- **Entries provided**
(** * NURBS knot vectors, patches and multi-patch numbering (mesh/nurbs.cpp)

    A shallow embedding of the parts of [mesh/nurbs.cpp] that the
    specification talks about: the knot-vector algebra of [KnotVector], the
    patch-replacing operators of [NURBSPatch] and the offset and boundary
    tables of [NURBSExtension].

    Conventions of the embedding.
    - [int] is [Z]; signed overflow is undefined in C++ and is not modelled.
    - [real_t] is [Qc], exact rational arithmetic with Leibniz equality.
      Rounding is outside the model: every statement about values of type
      [real_t] is a statement about the exact recurrences the code runs.
    - [Vector], [Array<T>] and raw buffers are lists; an access outside the
      bounds is undefined behaviour in a release build and an assertion in a
      debug build, and is the failure [OutOfBounds] here.
    - [mfem_error], [MFEM_VERIFY] and [MFEM_ABORT] are the failure [Abort].
      [MFEM_ASSERT] is compiled out of release builds and is not modelled.
    - Objects reached through pointers that a claim distinguishes (control
      point buffers, the knot vectors owned by a patch) live in an explicit
      store. *)

From Stdlib Require Import ZArith QArith Qcanon Lia Lqa String.
From stdpp Require Import base numbers list sorting gmap strings.

Local Open Scope Z_scope.

(** ** Failures and the result monad *)

Inductive failure : Type :=
| Abort (msg : string)
| OutOfBounds
| OutOfFuel.

Inductive Res (A : Type) : Type :=
| Ok (a : A)
| Err (e : failure).
Arguments Ok {A} a.
Arguments Err {A} e.

Definition rbind {A B} (m : Res A) (k : A -> Res B) : Res B :=
  match m with
  | Ok a => k a
  | Err e => Err e
  end.

Declare Scope res_scope.
Delimit Scope res_scope with res.
Notation "x ← y ; z" := (rbind y (fun x => z))
  (at level 20, y at level 100, z at level 200, only parsing) : res_scope.
Notation "' x ← y ; z" := (rbind y (fun x => z))
  (at level 20, x pattern, y at level 100, z at level 200, only parsing) : res_scope.
Local Open Scope res_scope.

Definition mfem_error {A} (msg : string) : Res A := Err (Abort msg).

- **What to do**
Exact copies of the lines from the one holding "(m : Res A)" to the end of the entries are all that should be written.

- **Solution to this problem**
Definition rbind {A B} (m : Res A) (k : A -> Res B) : Res B :=
  match m with
  | Ok a => k a
  | Err e => Err e
  end.

Declare Scope res_scope.
Delimit Scope res_scope with res.
Notation "x ← y ; z" := (rbind y (fun x => z))
  (at level 20, y at level 100, z at level 200, only parsing) : res_scope.
Notation "' x ← y ; z" := (rbind y (fun x => z))
  (at level 20, x pattern, y at level 100, z at level 200, only parsing) : res_scope.
Local Open Scope res_scope.

Definition mfem_error {A} (msg : string) : Res A := Err (Abort msg).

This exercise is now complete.